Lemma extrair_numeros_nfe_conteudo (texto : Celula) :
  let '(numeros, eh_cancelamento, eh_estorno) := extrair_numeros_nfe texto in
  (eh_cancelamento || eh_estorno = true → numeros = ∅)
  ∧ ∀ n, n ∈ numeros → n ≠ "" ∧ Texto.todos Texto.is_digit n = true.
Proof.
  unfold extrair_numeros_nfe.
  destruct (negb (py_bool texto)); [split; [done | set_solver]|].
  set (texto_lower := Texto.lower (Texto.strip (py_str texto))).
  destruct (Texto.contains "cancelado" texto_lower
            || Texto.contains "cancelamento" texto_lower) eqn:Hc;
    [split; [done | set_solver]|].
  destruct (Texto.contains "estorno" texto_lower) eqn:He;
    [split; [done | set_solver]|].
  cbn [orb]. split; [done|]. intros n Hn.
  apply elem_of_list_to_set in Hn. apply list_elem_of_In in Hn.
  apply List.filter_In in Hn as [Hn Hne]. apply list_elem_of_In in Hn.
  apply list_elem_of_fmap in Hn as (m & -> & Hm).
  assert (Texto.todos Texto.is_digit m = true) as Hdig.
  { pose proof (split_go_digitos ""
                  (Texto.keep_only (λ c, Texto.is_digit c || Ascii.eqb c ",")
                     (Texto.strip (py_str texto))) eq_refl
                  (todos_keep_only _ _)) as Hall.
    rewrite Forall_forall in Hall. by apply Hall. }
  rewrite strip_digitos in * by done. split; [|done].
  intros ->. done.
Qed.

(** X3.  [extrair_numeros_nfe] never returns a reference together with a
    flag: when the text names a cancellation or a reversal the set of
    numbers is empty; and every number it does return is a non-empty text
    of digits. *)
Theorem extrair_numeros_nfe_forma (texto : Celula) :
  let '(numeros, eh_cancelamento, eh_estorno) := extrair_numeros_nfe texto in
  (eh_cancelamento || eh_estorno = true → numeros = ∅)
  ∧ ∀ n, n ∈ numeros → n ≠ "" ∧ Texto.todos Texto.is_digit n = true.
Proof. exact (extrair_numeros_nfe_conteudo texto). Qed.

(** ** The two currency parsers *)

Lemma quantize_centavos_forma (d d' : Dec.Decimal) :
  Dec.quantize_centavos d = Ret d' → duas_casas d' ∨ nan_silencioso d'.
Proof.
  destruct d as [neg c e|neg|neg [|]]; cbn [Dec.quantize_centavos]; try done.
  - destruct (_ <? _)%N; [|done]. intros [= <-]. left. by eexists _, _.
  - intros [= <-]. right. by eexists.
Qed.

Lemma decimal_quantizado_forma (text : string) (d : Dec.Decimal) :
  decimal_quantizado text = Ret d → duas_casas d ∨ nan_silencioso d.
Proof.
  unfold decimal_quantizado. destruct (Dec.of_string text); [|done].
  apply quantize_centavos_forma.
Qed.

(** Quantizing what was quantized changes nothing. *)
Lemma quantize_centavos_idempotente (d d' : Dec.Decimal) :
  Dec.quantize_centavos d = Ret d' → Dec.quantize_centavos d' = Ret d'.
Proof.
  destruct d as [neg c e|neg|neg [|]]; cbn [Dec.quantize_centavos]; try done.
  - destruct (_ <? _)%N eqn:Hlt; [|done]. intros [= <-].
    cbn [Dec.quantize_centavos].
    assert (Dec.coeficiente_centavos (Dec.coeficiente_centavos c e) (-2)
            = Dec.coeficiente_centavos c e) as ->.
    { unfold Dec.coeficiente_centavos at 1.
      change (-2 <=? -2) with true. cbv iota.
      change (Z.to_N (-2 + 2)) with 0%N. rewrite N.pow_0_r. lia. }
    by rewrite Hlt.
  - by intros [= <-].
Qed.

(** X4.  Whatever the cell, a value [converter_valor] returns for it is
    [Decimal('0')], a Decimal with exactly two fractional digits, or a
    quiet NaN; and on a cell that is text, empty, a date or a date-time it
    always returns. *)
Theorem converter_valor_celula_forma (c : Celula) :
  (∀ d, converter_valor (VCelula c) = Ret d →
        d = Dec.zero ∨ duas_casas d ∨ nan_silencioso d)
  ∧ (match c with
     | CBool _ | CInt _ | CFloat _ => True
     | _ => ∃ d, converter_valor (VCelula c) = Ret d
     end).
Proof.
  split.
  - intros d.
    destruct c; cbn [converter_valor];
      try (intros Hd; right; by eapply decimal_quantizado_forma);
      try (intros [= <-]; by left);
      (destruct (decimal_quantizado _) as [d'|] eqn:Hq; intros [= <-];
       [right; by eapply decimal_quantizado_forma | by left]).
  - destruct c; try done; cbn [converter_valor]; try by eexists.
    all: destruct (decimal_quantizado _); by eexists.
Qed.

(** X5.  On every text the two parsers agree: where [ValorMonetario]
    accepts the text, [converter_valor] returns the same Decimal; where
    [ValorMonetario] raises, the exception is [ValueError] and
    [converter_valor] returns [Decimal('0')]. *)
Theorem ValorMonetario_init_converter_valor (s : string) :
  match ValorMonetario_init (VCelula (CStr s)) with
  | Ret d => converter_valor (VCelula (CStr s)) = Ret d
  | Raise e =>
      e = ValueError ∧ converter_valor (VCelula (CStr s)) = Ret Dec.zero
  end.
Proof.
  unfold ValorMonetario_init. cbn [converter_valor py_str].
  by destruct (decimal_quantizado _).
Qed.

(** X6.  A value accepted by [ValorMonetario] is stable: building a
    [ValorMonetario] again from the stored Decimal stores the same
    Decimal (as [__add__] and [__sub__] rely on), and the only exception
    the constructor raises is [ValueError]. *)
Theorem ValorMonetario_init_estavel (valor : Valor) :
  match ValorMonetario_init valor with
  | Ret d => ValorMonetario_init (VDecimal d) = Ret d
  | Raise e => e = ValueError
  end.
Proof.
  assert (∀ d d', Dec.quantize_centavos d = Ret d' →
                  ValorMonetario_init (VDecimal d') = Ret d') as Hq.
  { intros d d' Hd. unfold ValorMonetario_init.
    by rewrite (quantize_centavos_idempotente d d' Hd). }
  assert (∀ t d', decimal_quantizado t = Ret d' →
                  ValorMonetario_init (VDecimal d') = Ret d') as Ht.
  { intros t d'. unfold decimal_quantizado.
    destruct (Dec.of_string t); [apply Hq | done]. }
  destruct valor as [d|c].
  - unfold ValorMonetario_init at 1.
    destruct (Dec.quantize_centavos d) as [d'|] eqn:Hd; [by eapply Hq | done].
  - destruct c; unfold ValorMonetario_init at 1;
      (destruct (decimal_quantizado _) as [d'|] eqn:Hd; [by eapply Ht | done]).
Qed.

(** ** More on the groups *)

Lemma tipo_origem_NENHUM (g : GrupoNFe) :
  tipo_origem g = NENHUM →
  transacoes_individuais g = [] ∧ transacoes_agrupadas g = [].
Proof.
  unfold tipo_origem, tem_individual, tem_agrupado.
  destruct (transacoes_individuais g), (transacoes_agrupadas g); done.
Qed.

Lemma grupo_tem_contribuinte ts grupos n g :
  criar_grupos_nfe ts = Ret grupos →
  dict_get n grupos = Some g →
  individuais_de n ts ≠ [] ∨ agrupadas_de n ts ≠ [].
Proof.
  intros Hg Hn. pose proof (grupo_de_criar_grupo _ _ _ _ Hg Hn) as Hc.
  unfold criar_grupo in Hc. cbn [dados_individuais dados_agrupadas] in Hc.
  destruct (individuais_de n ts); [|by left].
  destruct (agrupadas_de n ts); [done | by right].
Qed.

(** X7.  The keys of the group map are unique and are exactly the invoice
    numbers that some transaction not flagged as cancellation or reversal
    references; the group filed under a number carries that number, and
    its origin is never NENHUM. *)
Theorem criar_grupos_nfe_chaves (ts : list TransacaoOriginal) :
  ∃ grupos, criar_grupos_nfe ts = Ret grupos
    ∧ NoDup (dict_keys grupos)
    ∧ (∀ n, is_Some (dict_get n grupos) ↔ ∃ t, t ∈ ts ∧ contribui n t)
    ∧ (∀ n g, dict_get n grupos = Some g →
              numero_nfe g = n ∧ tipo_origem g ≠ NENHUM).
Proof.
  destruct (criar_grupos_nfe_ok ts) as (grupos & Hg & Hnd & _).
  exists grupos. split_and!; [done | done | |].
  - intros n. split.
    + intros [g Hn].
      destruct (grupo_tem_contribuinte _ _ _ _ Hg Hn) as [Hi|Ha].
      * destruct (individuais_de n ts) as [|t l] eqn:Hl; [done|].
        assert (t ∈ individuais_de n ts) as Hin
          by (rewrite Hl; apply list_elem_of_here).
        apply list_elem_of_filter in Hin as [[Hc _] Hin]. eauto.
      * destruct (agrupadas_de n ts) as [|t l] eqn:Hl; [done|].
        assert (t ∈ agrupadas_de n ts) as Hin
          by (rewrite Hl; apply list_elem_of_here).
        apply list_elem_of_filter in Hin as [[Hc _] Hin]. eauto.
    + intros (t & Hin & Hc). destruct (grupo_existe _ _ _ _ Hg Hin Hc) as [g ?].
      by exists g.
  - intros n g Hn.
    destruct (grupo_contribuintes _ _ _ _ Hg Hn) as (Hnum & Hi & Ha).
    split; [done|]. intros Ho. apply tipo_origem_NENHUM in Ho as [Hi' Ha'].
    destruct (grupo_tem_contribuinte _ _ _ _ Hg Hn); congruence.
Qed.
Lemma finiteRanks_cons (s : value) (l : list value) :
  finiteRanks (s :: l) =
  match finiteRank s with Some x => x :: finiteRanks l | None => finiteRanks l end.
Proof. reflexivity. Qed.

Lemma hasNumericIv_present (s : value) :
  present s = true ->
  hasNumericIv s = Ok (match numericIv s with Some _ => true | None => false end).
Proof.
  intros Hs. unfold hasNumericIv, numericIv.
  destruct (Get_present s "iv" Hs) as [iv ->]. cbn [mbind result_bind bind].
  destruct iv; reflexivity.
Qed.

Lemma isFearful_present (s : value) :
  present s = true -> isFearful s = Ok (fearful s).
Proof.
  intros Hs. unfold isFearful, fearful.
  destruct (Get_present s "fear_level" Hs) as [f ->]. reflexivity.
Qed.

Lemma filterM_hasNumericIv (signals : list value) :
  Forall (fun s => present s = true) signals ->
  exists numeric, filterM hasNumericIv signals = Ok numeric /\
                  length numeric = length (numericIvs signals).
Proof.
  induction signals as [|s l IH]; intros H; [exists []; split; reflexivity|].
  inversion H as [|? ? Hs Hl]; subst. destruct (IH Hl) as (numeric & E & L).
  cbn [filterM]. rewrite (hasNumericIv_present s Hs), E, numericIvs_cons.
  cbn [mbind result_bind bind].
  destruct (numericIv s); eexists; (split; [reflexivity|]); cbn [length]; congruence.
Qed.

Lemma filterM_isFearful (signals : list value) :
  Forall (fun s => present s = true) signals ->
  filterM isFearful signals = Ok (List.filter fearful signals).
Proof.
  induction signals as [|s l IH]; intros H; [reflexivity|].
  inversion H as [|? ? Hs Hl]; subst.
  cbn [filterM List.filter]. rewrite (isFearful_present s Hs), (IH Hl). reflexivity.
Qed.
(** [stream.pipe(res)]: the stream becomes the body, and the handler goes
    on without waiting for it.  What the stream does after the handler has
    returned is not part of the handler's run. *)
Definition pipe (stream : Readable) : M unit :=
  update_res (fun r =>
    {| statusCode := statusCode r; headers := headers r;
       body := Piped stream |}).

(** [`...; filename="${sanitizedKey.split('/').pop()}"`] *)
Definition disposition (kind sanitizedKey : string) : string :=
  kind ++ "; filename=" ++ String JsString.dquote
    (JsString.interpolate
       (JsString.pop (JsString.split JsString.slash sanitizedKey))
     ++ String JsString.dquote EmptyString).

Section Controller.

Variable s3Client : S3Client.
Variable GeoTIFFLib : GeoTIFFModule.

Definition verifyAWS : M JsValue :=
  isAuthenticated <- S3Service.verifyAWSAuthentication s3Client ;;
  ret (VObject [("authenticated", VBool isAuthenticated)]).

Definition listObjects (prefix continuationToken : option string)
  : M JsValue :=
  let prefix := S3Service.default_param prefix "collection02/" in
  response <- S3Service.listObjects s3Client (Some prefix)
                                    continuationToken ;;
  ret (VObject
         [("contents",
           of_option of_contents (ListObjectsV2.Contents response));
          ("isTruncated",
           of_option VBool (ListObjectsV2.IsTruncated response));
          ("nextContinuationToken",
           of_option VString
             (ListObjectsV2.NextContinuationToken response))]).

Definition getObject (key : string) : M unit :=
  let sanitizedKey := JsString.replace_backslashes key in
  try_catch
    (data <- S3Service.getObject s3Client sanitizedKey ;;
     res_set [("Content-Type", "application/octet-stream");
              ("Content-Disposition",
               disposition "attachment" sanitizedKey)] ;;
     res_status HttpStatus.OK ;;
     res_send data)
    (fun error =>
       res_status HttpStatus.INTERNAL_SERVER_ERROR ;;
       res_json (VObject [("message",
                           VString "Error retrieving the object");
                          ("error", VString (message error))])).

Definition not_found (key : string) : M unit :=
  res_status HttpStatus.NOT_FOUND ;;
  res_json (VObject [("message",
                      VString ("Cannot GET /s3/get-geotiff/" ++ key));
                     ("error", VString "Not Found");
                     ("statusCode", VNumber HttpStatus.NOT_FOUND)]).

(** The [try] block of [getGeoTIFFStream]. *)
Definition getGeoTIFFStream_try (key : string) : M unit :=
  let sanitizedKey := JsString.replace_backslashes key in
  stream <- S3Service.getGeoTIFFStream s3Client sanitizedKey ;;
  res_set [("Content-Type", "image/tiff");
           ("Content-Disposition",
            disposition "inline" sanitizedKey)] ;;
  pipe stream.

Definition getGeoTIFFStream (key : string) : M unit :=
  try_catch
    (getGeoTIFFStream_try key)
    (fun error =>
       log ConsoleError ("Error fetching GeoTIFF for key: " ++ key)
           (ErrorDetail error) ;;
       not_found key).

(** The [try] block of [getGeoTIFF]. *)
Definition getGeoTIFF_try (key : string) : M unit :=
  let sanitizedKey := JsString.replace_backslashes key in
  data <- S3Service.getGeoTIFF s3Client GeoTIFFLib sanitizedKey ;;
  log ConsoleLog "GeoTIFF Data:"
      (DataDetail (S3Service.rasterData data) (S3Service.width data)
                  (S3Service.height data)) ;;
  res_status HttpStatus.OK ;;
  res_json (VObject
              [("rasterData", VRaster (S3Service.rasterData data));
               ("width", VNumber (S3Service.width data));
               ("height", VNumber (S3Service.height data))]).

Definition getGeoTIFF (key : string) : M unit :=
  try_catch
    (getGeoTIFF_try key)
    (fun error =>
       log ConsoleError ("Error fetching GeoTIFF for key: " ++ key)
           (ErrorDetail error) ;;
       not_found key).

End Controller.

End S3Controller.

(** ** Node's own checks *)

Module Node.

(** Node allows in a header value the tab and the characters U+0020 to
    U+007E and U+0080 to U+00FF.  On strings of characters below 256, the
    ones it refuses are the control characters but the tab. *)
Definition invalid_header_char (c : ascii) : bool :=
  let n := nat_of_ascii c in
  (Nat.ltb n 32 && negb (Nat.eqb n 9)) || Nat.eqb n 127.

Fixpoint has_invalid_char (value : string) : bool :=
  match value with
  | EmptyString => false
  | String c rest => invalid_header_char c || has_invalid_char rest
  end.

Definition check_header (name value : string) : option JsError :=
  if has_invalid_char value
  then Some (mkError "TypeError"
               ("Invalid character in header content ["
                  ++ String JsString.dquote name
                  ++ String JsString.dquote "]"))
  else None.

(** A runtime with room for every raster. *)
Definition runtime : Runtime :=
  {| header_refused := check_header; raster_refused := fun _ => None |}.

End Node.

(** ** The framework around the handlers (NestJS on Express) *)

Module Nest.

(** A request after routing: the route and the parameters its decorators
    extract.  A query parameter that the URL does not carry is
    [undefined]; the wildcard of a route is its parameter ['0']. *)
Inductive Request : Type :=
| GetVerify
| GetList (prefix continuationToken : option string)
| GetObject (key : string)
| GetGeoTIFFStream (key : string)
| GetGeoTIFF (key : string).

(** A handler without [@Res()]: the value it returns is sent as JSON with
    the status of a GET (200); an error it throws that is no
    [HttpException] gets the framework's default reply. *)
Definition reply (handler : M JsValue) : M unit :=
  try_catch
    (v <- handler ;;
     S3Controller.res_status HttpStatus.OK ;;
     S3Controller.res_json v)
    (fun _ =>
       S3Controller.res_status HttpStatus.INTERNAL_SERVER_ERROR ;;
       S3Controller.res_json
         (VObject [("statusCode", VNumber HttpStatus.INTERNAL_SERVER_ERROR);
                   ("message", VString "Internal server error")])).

[What you will do]
Copy out, in full, each line above that has the word "induction" in it.

[Answer to the problem]
  induction signals as [|s l IH]; intros H; [exists []; split; reflexivity|].
  induction signals as [|s l IH]; intros H; [reflexivity|].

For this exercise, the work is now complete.